Obama on Thursday called both Boehner and Senate Minority Leader Mitch McConnell (R-Ky.) to try to break the impasse, but if the reaction from Boehner’s office was any indication, the gesture had little effect.
“If he wants to avert the sequester, shouldn’t the President be focused on the House of Congress that HASN’T acted, and where his own political party holds the majority?” Boehner spokesman Michael Steel said in an email.
Boehner and the Republicans have repeatedly pointed to two bills they passed through the House last year that would have averted the sequester’s defense cuts, largely by cutting deeper into other domestic programs. However, those bills expired with the end of the 112th Congress, and GOP leaders have not brought them up again this year, which hasn’t been overlooked by Democrats.

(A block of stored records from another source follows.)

(* ===== verification/Scenarios.v ===== *)
(** * Concrete runs on the json-server backend

    This file runs the model on concrete data: one instance of each
    theorem with hypotheses (the [_witness] lemmas), user sessions on
    both pages, and schedules in which answers arrive out of order (one
    of them across a navigation, answering a list page that has already
    been unmounted), all on the [JsonServer] backend.  For
    [localeCompare] it uses [codepoint_compare], the comparison of
    strings by character codes, and proves it consistent. *)

From Stdlib Require Import ZArith Lia Sorting.Sorted.
From stdpp Require Import strings.
From stdpp Require Import base list decidable relations.
From S2P Require Import Prelude Types Remote JsonServer Service ServiceSpec Slice Sort World ListPage ListView DetailPage DetailView Async ListAsync DetailAsync Sync App AppAsync AppRefine.
Import JsonServer.
Open Scope Z_scope.

(** ** A consistent string comparison *)

Definition codepoint_compare (a b : string) : Z :=
  match String.compare a b with Lt => -1 | Eq => 0 | Gt => 1 end.

Lemma string_compare_le_trans a b c :
  String.compare a b ≠ Gt → String.compare b c ≠ Gt → String.compare a c ≠ Gt.
Proof.
  revert b c. induction a as [|x a IH]; intros [|y b] [|z c]; simpl; try congruence.
  unfold Ascii.compare.
  destruct (N.compare_spec (Ascii.N_of_ascii x) (Ascii.N_of_ascii y)) as [Hxy|Hxy|Hxy];
  destruct (N.compare_spec (Ascii.N_of_ascii y) (Ascii.N_of_ascii z)) as [Hyz|Hyz|Hyz];
  destruct (N.compare_spec (Ascii.N_of_ascii x) (Ascii.N_of_ascii z)) as [Hxz|Hxz|Hxz];
  try congruence; try lia. apply IH.
Qed.

Lemma codepoint_antisym a b :
  Z.sgn (codepoint_compare b a) = - Z.sgn (codepoint_compare a b).
Proof.
  unfold codepoint_compare. rewrite (String.compare_antisym b a).
  by destruct (String.compare a b).
Qed.

Lemma codepoint_le a b : codepoint_compare a b ≤ 0 ↔ String.compare a b ≠ Gt.
Proof. unfold codepoint_compare. destruct (String.compare a b); split; try lia; congruence. Qed.

Lemma codepoint_trans a b c :
  codepoint_compare a b ≤ 0 → codepoint_compare b c ≤ 0 → codepoint_compare a c ≤ 0.
Proof. rewrite !codepoint_le. apply string_compare_le_trans. Qed.

(** ** Data *)

Definition pB : Product := mkProduct 1 "b.png" "B" 5 (mkSize 10 20) "1kg" [].
Definition pA : Product := mkProduct 2 "a.png" "A" 3 (mkSize 10 20) "2kg" [].

Definition db0 : db := mkDb [pB; pA] [].

Definition store_of (l : list Product) : ProductSlice.RootState :=
  ProductSlice.mkRootState (ProductSlice.mkProductsState l).

Definition filled_form : form_data := mkForm "C" 7 1 2 "3kg" "c.png".

(** The list page with the add form filled in, the store showing [ps],
    the server holding [s], and the network behaving as [sched]. *)
Definition list_cfg (s : db) (ps : list Product) (sched : list delivery)
  : page list_page db :=
  mkPage (set_formData filled_form (set_isAddModalOpen true initial_list_page))
         (mkWorld (mkNet s sched []) (store_of ps) []).

(** ** Instances of the theorems *)

Definition pC : Product := mkProduct 3 "c.png" "C" 7 (mkSize 1 2) "3kg" [].
Definition cm1 : CommentModel := CM.mkComment 1 1 "first" "1/1/2025".
Definition db1 : db := mkDb [pB; pA] [cm1].
Definition db3 : db := mkDb [pB; pA; pC] [].

Definition detail_cfg (s : db) (d : detail_page) (sched : list delivery)
  : page detail_page db :=
  mkPage d (mkWorld (mkNet s sched []) (store_of (db_products s)) []).

Definition loaded (p : Product) (cs : list CommentModel) (text : string) : detail_page :=
  mkDetail (Some p) cs text false (form_of_product p).

Lemma handleSubmit_creates_witness :
  let c := list_cfg db0 [pB; pA] [] in
  let c' := run_state handleSubmit c in
  let newId := max_id (srv_products (server c.(shared).(w_net))) + 1 in
  srv_products (server c'.(shared).(w_net)) =
    srv_products (server c.(shared).(w_net)) ++ [with_id newId (new_product_draft c.(local).(formData))] ∧
  ProductSlice.select_products c'.(shared).(w_store) = srv_products (server c'.(shared).(w_net)) ∧
  id_count newId (ProductSlice.select_products c'.(shared).(w_store)) = 1%nat ∧
  c'.(local).(isAddModalOpen) = false ∧ c'.(local).(formData) = empty_form.
Proof.
  apply (handleSubmit_creates (list_cfg db0 [pB; pA] []));
    try reflexivity; try (apply (bool_decide_unpack _); vm_compute; reflexivity).
Defined.

Ltac discharge :=
  try reflexivity; try discriminate;
  try (apply (bool_decide_unpack _); vm_compute; reflexivity).

Lemma confirmDelete_removes_witness :
  let c := mkPage (set_selectedProductId (Some 1) initial_list_page)
             (mkWorld (mkNet db0 [] []) (store_of [pB; pA]) []) in
  let c' := run_state confirmDelete c in
  (1 ∉ ids (srv_products (server c'.(shared).(w_net)))) ∧
  ProductSlice.select_products c'.(shared).(w_store) =
    remove_product 1 (ProductSlice.select_products c.(shared).(w_store)) ∧
  (1 ∉ ids (ProductSlice.select_products c'.(shared).(w_store))) ∧
  c'.(local).(isDeleteModalOpen) = false ∧ c'.(local).(selectedProductId) = None.
Proof. apply (confirmDelete_removes _ 1 pB); discharge. Defined.

Definition rename_patch : ProductPatch :=
  mkPatch None None (Some "B2") (Some 9) None None None.

Lemma update_then_get_witness :
  run_res (updateProduct 1 rename_patch ≫= λ _, fetchProductById 1)
          (mkNet db0 [] []) = Ok (patched rename_patch pB).
Proof. apply (update_then_get (mkNet db0 [] []) 1 rename_patch pB); discharge. Defined.

Lemma handleSubmit_rejects_invalid_witness :
  let c := mkPage (set_formData (mkForm "" 1 1 1 "1kg" "x.png") initial_list_page)
             (mkWorld (mkNet db0 [] []) (store_of [pB; pA]) []) in
  handleSubmit c =
    (Ok (), mkPage c.(local) (mkWorld c.(shared).(w_net) c.(shared).(w_store)
               (c.(shared).(w_log) ++ [Alert "Please fill in all required fields!"]))).
Proof. apply handleSubmit_rejects_invalid; discharge. Defined.

Lemma sortedProducts_sorted_perm_witness :
  Sorted (sort_le codepoint_compare SortCount) (sortedProducts codepoint_compare SortCount [pB; pA]) ∧
  sortedProducts codepoint_compare SortCount [pB; pA] ≡ₚ [pB; pA].
Proof. apply (sortedProducts_sorted_perm codepoint_compare codepoint_antisym). Defined.

Lemma sortedProducts_stable_witness :
  List.filter (same_key codepoint_compare SortName pA)
              (sortedProducts codepoint_compare SortName [pB; pA]) =
  List.filter (same_key codepoint_compare SortName pA) [pB; pA].
Proof.
  apply (sortedProducts_stable codepoint_compare codepoint_antisym codepoint_trans).
Defined.

(** The store holds [B (count 5); A (count 3)]; the list [A; B] is in
    ascending count and ties nothing, so it is what the page shows. *)
Lemma sortedProducts_unique_witness :
  [pA; pB] = sortedProducts codepoint_compare SortCount [pB; pA].
Proof.
  apply (sortedProducts_unique codepoint_compare codepoint_antisym codepoint_trans).
  - repeat constructor; simpl; lia.
  - intros k. simpl. destruct (Z.eqb_spec (count k) 3), (Z.eqb_spec (count k) 5); simpl; lia || reflexivity.
Defined.

Lemma handleAddComment_appends_witness :
  let c := detail_cfg db1 (loaded pB [cm1] "nice") [] in
  let c' := run_state (handleAddComment "2/1/2025") c in
  ∃ added, c'.(local).(comments_st) = c.(local).(comments_st) ++ [added] ∧
    added.(CM.description) = c.(local).(newCommentText) ∧
    added.(CM.productId) = pB.(id) ∧ added.(CM.date) = "2/1/2025" ∧
    c'.(local).(newCommentText) = "".
Proof. apply (handleAddComment_appends _ pB); discharge. Defined.
(** * Image-To-PDF: the document library and the draft session

    A shallow embedding of the library screen of the application
    (app/(tabs)/index.tsx and its sibling revision of the same screen),
    with the platform services it calls (file system, print service,
    alerts) modelled as an explicit world. *)

From Stdlib Require Import ZArith NArith QArith Qround Qabs String Ascii List Bool Lia.
From Stdlib Require Import DecimalString Lqa.
From Stdlib Require Import Sorting.Sorted Sorting.Permutation.
From stdpp Require Import base list strings sorting.

Local Open Scope string_scope.

(** ** The JavaScript fragment the screen relies on *)

Module JS.

(** A string is a sequence of UTF-16 code units; the model keeps the code
    units below 256, that is, the characters of Basic Latin and of the
    Latin-1 Supplement, which the functions below map to themselves. *)
Definition is_upper (c : ascii) : bool :=
  let n := nat_of_ascii c in (65 <=? n)%nat && (n <=? 90)%nat.

Definition is_lower (c : ascii) : bool :=
  let n := nat_of_ascii c in (97 <=? n)%nat && (n <=? 122)%nat.

Definition is_digit (c : ascii) : bool :=
  let n := nat_of_ascii c in (48 <=? n)%nat && (n <=? 57)%nat.

(** The capital letters of the Latin-1 Supplement, U+00C0 to U+00DE
    without the multiplication sign U+00D7. *)
Definition is_upper_latin1 (c : ascii) : bool :=
  let n := nat_of_ascii c in
  ((192 <=? n)%nat && (n <=? 214)%nat) || ((216 <=? n)%nat && (n <=? 222)%nat).

(** The lower case of a character: the small letter of a capital lies 32
    code points higher; every other character below 256 is its own lower
    case. *)
Definition lower_char (c : ascii) : ascii :=
  if is_upper c || is_upper_latin1 c then ascii_of_nat (nat_of_ascii c + 32)
  else c.

(** [String.prototype.toLowerCase] *)
Fixpoint toLowerCase (s : string) : string :=
  match s with
  | EmptyString => EmptyString
  | String c s' => String (lower_char c) (toLowerCase s')
  end.

(** [s.startsWith(p)] *)
Fixpoint startsWith (s p : string) : bool :=
  match p, s with
  | EmptyString, _ => true
  | String _ _, EmptyString => false
  | String b p', String a s' => Ascii.eqb a b && startsWith s' p'
  end.

(** [s.endsWith(p)]: [p] is [s] or a suffix of its tail. *)
Fixpoint endsWith (s p : string) : bool :=
  String.eqb s p ||
  match s with
  | EmptyString => false
  | String _ s' => endsWith s' p
  end.

(** [s.includes(p)]: [p] starts at some position of [s]. *)
Fixpoint includes (s p : string) : bool :=
  startsWith s p ||
  match s with
  | EmptyString => false
  | String _ s' => includes s' p
  end.

(** White space and line terminators below 256: tab, line feed, vertical
    tab, form feed, carriage return, space and the no-break space. *)
Definition is_space (c : ascii) : bool :=
  match nat_of_ascii c with
  | 9 | 10 | 11 | 12 | 13 | 32 | 160 => true
  | _ => false
  end.

Fixpoint trimStart (s : string) : string :=
  match s with
  | EmptyString => EmptyString
  | String c s' => if is_space c then trimStart s' else s
  end.

Fixpoint trimEnd (s : string) : string :=
  match s with
  | EmptyString => EmptyString
  | String c s' =>
      match trimEnd s' with
      | EmptyString => if is_space c then EmptyString else String c EmptyString
      | r => String c r
      end
  end.

(** [String.prototype.trim] *)
Definition trim (s : string) : string := trimEnd (trimStart s).

Fixpoint drop_chars (n : nat) (s : string) : string :=
  match n, s with
  | O, _ => s
  | S _, EmptyString => EmptyString
  | S n', String _ s' => drop_chars n' s'
  end.

(** [s.replace(pat, rep)] with a string pattern: the first occurrence only. *)
Fixpoint replace (s pat rep : string) : string :=
  if startsWith s pat then rep ++ drop_chars (String.length pat) s
  else match s with
       | EmptyString => EmptyString
       | String c s' => String c (replace s' pat rep)
       end.

(** A string in a boolean position: only the empty string is falsy. *)
Definition truthy (s : string) : bool :=
  match s with EmptyString => false | String _ _ => true end.

(** [a || b] on strings. *)
Definition or_else (a b : string) : string := if truthy a then a else b.

(** A value that is thrown: only its [message] is ever read. *)
Inductive Result (A : Type) : Type :=
| Ok (a : A)
| Throw (message : string).
Arguments Ok {A} a.
Arguments Throw {A} message.

(** [Math.round]: the nearest integer, halves towards plus infinity.
    Numbers are exact rationals here. *)
Definition Math_round (x : Q) : Z := Qfloor (x + (1 # 2)).

Definition Math_max (a b : Z) : Z := Z.max a b.
Definition Math_min (a b : Z) : Z := Z.min a b.

(** [arr.filter((x, i) => f x i)] *)
Fixpoint filter_from {A : Type} (f : A -> nat -> bool) (i : nat) (l : list A)
  : list A :=
  match l with
  | [] => []
  | x :: l' => if f x i then x :: filter_from f (S i) l' else filter_from f (S i) l'
  end.
Definition Array_filter {A : Type} (f : A -> nat -> bool) (l : list A) : list A :=
  filter_from f 0 l.

(** [arr.join('')] *)
Fixpoint join (l : list string) : string :=
  match l with
  | [] => EmptyString
  | s :: l' => s ++ join l'
  end.

(** [s.replace(/[^a-z0-9_\-]/gi, '_')]: every character outside the
    class is replaced. *)
Definition in_name_class (c : ascii) : bool :=
  is_lower c || is_upper c || is_digit c
  || Ascii.eqb c "_"%char || Ascii.eqb c "-"%char.

Fixpoint replace_outside_name_class (s : string) : string :=
  match s with
  | EmptyString => EmptyString
  | String c s' =>
      String (if in_name_class c then c else "_"%char)
             (replace_outside_name_class s')
  end.

(** A nullable string inside a template literal. *)
Definition tpl (s : option string) : string :=
  match s with Some v => v | None => "null" end.

Definition digit_char (d : N) : ascii := ascii_of_N (48 + d).

(** [x.toFixed(2)] for a number below 1e21: the nearest multiple of
    1/100, the larger one on a tie, with two decimals. *)
Definition toFixed2 (x : Q) : string :=
  let n := Z.to_N (Qfloor (Qabs x * 100 + (1 # 2))) in
  (if Qle_bool 0 x then EmptyString else "-")
  ++ NilEmpty.string_of_uint (N.to_uint (n / 100))
  ++ "."
  ++ String (digit_char (n mod 100 / 10)) (String (digit_char (n mod 10)) EmptyString).

(** Arrays that may hold [undefined] ([None]): reading outside the array
    gives [undefined], writing at or past the end extends the array, and
    a negative index names a property, not an element. *)
Definition item {A : Type} (l : list (option A)) (i : Z) : option A :=
  if (i <? 0)%Z then None
  else match l !! Z.to_nat i with Some v => v | None => None end.

Definition assign {A : Type} (l : list (option A)) (i : Z) (v : option A)
  : list (option A) :=
  if (i <? 0)%Z then l
  else
    let n := Z.to_nat i in
    if (n <? length l)%nat then <[n := v]> l
    else (l ++ replicate (n - length l) None ++ [v])%list.

End JS.

Import JS.

(** ** Arrays and promises *)

Section ArraySort.
Context {A : Type}.

(** [compareFn a b] is the number the JavaScript comparator returns:
    not positive when [a] may stay in front of [b]. *)
Variable compareFn : A -> A -> Q.

Definition in_front (a b : A) : Prop := Qle_bool (compareFn a b) 0 = true.

Fixpoint sort_insert (x : A) (l : list A) : list A :=
  match l with
  | [] => [x]
  | y :: l' =>
      if Qle_bool (compareFn x y) 0 then x :: y :: l'
      else y :: sort_insert x l'
  end.

(** [Array.prototype.sort(compareFn)]. The sort is stable, so for a
    consistent comparator its result does not depend on the algorithm;
    it is computed here by insertion from the right. *)
Definition Array_sort (l : list A) : list A := foldr sort_insert [] l.
End ArraySort.

Section PromiseAll.
Context {A : Type}.

(** The order in which the [n] promises of a batch settle, when the
    [i]-th one settles at time [delay i]. *)
Definition completion_order (delay : nat -> nat) (n : nat) : list nat :=
  Array_sort
    (fun i j => (inject_Z (Z.of_nat (delay i)) - inject_Z (Z.of_nat (delay j)))%Q)
    (seq 0 n).


(** The promises settle one after the other; a fulfilled one stores its
    value in the slot of its own index, the first rejected one rejects
    the whole batch. *)
Fixpoint settle (rs : list (Result A)) (order : list nat)
         (slots : list (option A)) : Result (list (option A)) :=
  match order with
  | [] => Ok slots
  | i :: rest =>
      match rs !! i with
      | Some (Ok v) => settle rs rest (<[i := Some v]> slots)
      | Some (Throw m) => Throw m
      | None => settle rs rest slots
      end
  end.

(** [await Promise.all(rs)] *)
Definition Promise_all (delay : nat -> nat) (rs : list (Result A))
  : Result (list A) :=
  match settle rs (completion_order delay (length rs))
               (replicate (length rs) None) with
  | Ok slots => Ok (omap id slots)
  | Throw m => Throw m
  end.
End PromiseAll.

(** ** The platform services *)

Module Expo.

Record FileData : Type := {
  data : string;
  size : N;                  (* bytes *)
  modificationTime : Q       (* seconds since the epoch *)
}.

(** What [getInfoAsync] resolves to. *)
Inductive FileInfo : Type :=
| NotFound                                   (* { exists: false } *)
| Found (size : N) (modificationTime : Q).   (* { exists: true, ... } *)

(** The world the screen runs in. The file system is an association
    list from uri to file in enumeration order. *)
Record World : Type := {
  fs : list (string * FileData);
  clock : Z;                                  (* Date.now(), milliseconds *)
  delay : nat -> nat;                         (* settling times of a batch *)
  listFault : option string;                  (* readDirectoryAsync rejects *)
  infoFault : string -> option string;        (* getInfoAsync rejects on a uri *)
  printService : string -> Result (string * FileData);
  alerts : list (string * string)             (* Alert.alert(title, message) *)
}.

Definition with_fs (w : World) (fs' : list (string * FileData)) : World :=
  {| fs := fs'; clock := clock w; delay := delay w; listFault := listFault w;
     infoFault := infoFault w; printService := printService w;
     alerts := alerts w |}.

Definition with_delay (w : World) (delay' : nat -> nat) : World :=
  {| fs := fs w; clock := clock w; delay := delay'; listFault := listFault w;
     infoFault := infoFault w; printService := printService w;
     alerts := alerts w |}.

(** [Alert.alert(title, message)] *)
Definition Alert_alert (title message : string) (w : World) : World :=
  {| fs := fs w; clock := clock w; delay := delay w; listFault := listFault w;
     infoFault := infoFault w; printService := printService w;
     alerts := (alerts w ++ [(title, message)])%list |}.

Fixpoint lookup_file (uri : string) (l : list (string * FileData))
  : option FileData :=
  match l with
  | [] => None
  | (u, f) :: l' => if String.eqb u uri then Some f else lookup_file uri l'
  end.

(** Writing a file: in place when the uri exists, else as a new entry. *)
Fixpoint store_file (uri : string) (f : FileData) (l : list (string * FileData))
  : list (string * FileData) :=
  match l with
  | [] => [(uri, f)]
  | (u, g) :: l' =>
      if String.eqb u uri then (u, f) :: l' else (u, g) :: store_file uri f l'
  end.

Fixpoint remove_file (uri : string) (l : list (string * FileData))
  : list (string * FileData) :=
  match l with
  | [] => []
  | (u, g) :: l' =>
      if String.eqb u uri then remove_file uri l' else (u, g) :: remove_file uri l'
  end.

Fixpoint strip_prefix (p s : string) : option string :=
  match p, s with
  | EmptyString, _ => Some s
  | String _ _, EmptyString => None
  | String a p', String b s' =>
      if Ascii.eqb a b then strip_prefix p' s' else None
  end.

(** The name under which [uri] is listed in the directory [dir], if it
    lies directly in it. *)
Definition entry_name (dir uri : string) : option string :=
  match strip_prefix dir uri with
  | Some n => if truthy n && negb (includes n "/") then Some n else None
  | None => None
  end.

Definition readDirectoryAsync (dir : string) (w : World) : Result (list string) :=
  match listFault w with
  | Some m => Throw m
  | None => Ok (omap (fun e => entry_name dir (fst e)) (fs w))
  end.

Definition getInfoAsync (uri : string) (w : World) : Result FileInfo :=
  match infoFault w uri with
  | Some m => Throw m
  | None =>
      Ok match lookup_file uri (fs w) with
         | Some f => Found (size f) (modificationTime f)
         | None => NotFound
         end
  end.

(** [readAsStringAsync(uri, { encoding: 'base64' })]: the content of a
    file is kept in its base64 form. The messages of the platform's
    rejections stand for whatever the platform reports. *)
Definition readAsStringAsync (uri : string) (w : World) : Result string :=
  match lookup_file uri (fs w) with
  | Some f => Ok (data f)
  | None => Throw ("File '" ++ uri ++ "' is not readable")
  end.

(** [copyAsync({ from, to })] overwrites an existing destination; the
    copy is a file written now. *)
Definition copyAsync (from to : string) (w : World) : Result unit * World :=
  match lookup_file from (fs w) with
  | Some f =>
      let copy := {| data := data f; size := size f;
                     modificationTime := (inject_Z (clock w) / 1000)%Q |} in
      (Ok tt, with_fs w (store_file to copy (fs w)))
  | None => (Throw ("File '" ++ from ++ "' could not be copied"), w)
  end.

“Since the new Congress began, they have not put forward one proposal to prevent the across-the-board sequester,” Rep. Chris Van Hollen (Md.), senior Democrat on the House Budget Committee, said during the Steering Committee gathering Thursday.
With public opinion polling in their favor, Democrats feel they have the upper hand. Still, they’re also hamstrung to move on their own because Republicans control the House, and proposals that raise revenue must originate in the lower chamber.
That’s left Democratic leaders with few options outside of attacking Republicans for inaction and hoping public pressure forces GOP leaders to rethink their strategy.
“Eight days from now a tremor will hit the American economy that is both unwelcome and unnecessary,” Rep. Robert Andrews (N.J.), who heads the Democratic Steering and Policy Committee, said Thursday. “This is a self-inflicted crisis that should end today.”